══ DATA FOR THIS TASK ══

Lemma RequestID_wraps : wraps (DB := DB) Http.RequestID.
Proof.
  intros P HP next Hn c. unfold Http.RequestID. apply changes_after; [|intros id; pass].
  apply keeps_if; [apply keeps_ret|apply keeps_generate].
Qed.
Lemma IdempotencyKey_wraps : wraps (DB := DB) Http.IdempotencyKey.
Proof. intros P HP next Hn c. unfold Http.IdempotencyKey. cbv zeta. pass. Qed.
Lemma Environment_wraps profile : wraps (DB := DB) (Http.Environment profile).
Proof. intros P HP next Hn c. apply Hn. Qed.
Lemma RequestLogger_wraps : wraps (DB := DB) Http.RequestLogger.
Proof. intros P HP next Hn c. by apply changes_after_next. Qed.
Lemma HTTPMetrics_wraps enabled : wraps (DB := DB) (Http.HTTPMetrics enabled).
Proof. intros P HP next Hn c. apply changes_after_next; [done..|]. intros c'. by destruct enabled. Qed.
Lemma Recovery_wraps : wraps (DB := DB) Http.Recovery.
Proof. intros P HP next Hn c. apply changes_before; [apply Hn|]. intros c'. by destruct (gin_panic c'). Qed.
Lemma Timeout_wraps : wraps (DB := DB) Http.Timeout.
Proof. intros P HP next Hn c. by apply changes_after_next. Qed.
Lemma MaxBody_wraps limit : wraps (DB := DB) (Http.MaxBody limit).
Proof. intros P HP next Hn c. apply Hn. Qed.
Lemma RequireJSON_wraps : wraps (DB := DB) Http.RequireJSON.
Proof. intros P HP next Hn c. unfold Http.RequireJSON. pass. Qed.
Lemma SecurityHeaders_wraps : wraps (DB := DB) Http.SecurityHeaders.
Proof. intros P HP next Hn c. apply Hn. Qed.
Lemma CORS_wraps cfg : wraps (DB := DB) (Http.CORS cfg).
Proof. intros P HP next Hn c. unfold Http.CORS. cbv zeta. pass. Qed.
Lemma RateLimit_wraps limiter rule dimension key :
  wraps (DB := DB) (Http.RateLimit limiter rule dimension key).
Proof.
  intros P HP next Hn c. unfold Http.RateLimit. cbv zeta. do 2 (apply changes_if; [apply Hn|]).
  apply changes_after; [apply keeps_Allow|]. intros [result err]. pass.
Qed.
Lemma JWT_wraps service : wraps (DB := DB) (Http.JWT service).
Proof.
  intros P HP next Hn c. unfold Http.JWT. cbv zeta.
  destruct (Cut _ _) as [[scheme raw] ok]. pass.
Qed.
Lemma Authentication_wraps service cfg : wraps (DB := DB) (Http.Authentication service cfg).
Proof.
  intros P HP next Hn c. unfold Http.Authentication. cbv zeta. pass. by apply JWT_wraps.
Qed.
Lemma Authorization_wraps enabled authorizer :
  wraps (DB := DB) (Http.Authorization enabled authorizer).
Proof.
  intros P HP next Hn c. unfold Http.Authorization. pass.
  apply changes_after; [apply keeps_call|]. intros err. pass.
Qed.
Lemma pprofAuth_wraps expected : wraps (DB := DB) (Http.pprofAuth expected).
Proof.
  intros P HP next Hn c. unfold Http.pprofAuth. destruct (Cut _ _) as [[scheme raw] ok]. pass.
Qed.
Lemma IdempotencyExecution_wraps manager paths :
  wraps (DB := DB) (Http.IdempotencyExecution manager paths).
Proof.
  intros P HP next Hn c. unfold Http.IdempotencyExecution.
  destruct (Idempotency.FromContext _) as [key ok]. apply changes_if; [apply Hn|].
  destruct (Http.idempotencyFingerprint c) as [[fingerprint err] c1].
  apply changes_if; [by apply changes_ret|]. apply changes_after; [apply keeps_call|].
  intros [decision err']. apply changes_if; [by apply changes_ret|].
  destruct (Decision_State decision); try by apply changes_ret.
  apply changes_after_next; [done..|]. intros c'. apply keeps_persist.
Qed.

═══

EXERCISE BRIEF → Without omitting anything, output the entries exactly.

SOLUTION FOR THIS PROBLEM →
Lemma RequestID_wraps : wraps (DB := DB) Http.RequestID.
Proof.
  intros P HP next Hn c. unfold Http.RequestID. apply changes_after; [|intros id; pass].
  apply keeps_if; [apply keeps_ret|apply keeps_generate].
Qed.
Lemma IdempotencyKey_wraps : wraps (DB := DB) Http.IdempotencyKey.
Proof. intros P HP next Hn c. unfold Http.IdempotencyKey. cbv zeta. pass. Qed.
Lemma Environment_wraps profile : wraps (DB := DB) (Http.Environment profile).
Proof. intros P HP next Hn c. apply Hn. Qed.
Lemma RequestLogger_wraps : wraps (DB := DB) Http.RequestLogger.
Proof. intros P HP next Hn c. by apply changes_after_next. Qed.
Lemma HTTPMetrics_wraps enabled : wraps (DB := DB) (Http.HTTPMetrics enabled).
Proof. intros P HP next Hn c. apply changes_after_next; [done..|]. intros c'. by destruct enabled. Qed.
Lemma Recovery_wraps : wraps (DB := DB) Http.Recovery.
Proof. intros P HP next Hn c. apply changes_before; [apply Hn|]. intros c'. by destruct (gin_panic c'). Qed.
Lemma Timeout_wraps : wraps (DB := DB) Http.Timeout.
Proof. intros P HP next Hn c. by apply changes_after_next. Qed.
Lemma MaxBody_wraps limit : wraps (DB := DB) (Http.MaxBody limit).
Proof. intros P HP next Hn c. apply Hn. Qed.
Lemma RequireJSON_wraps : wraps (DB := DB) Http.RequireJSON.
Proof. intros P HP next Hn c. unfold Http.RequireJSON. pass. Qed.
Lemma SecurityHeaders_wraps : wraps (DB := DB) Http.SecurityHeaders.
Proof. intros P HP next Hn c. apply Hn. Qed.
Lemma CORS_wraps cfg : wraps (DB := DB) (Http.CORS cfg).
Proof. intros P HP next Hn c. unfold Http.CORS. cbv zeta. pass. Qed.
Lemma RateLimit_wraps limiter rule dimension key :
  wraps (DB := DB) (Http.RateLimit limiter rule dimension key).
Proof.
  intros P HP next Hn c. unfold Http.RateLimit. cbv zeta. do 2 (apply changes_if; [apply Hn|]).
  apply changes_after; [apply keeps_Allow|]. intros [result err]. pass.
Qed.
Lemma JWT_wraps service : wraps (DB := DB) (Http.JWT service).
Proof.
  intros P HP next Hn c. unfold Http.JWT. cbv zeta.
  destruct (Cut _ _) as [[scheme raw] ok]. pass.
Qed.
Lemma Authentication_wraps service cfg : wraps (DB := DB) (Http.Authentication service cfg).
Proof.
  intros P HP next Hn c. unfold Http.Authentication. cbv zeta. pass. by apply JWT_wraps.
Qed.
Lemma Authorization_wraps enabled authorizer :
  wraps (DB := DB) (Http.Authorization enabled authorizer).
Proof.
  intros P HP next Hn c. unfold Http.Authorization. pass.
  apply changes_after; [apply keeps_call|]. intros err. pass.
Qed.
Lemma pprofAuth_wraps expected : wraps (DB := DB) (Http.pprofAuth expected).
Proof.
  intros P HP next Hn c. unfold Http.pprofAuth. destruct (Cut _ _) as [[scheme raw] ok]. pass.
Qed.
Lemma IdempotencyExecution_wraps manager paths :
  wraps (DB := DB) (Http.IdempotencyExecution manager paths).
Proof.
  intros P HP next Hn c. unfold Http.IdempotencyExecution.
  destruct (Idempotency.FromContext _) as [key ok]. apply changes_if; [apply Hn|].
  destruct (Http.idempotencyFingerprint c) as [[fingerprint err] c1].
  apply changes_if; [by apply changes_ret|]. apply changes_after; [apply keeps_call|].
  intros [decision err']. apply changes_if; [by apply changes_ret|].
  destruct (Decision_State decision); try by apply changes_ret.
  apply changes_after_next; [done..|]. intros c'. apply keeps_persist.
Qed.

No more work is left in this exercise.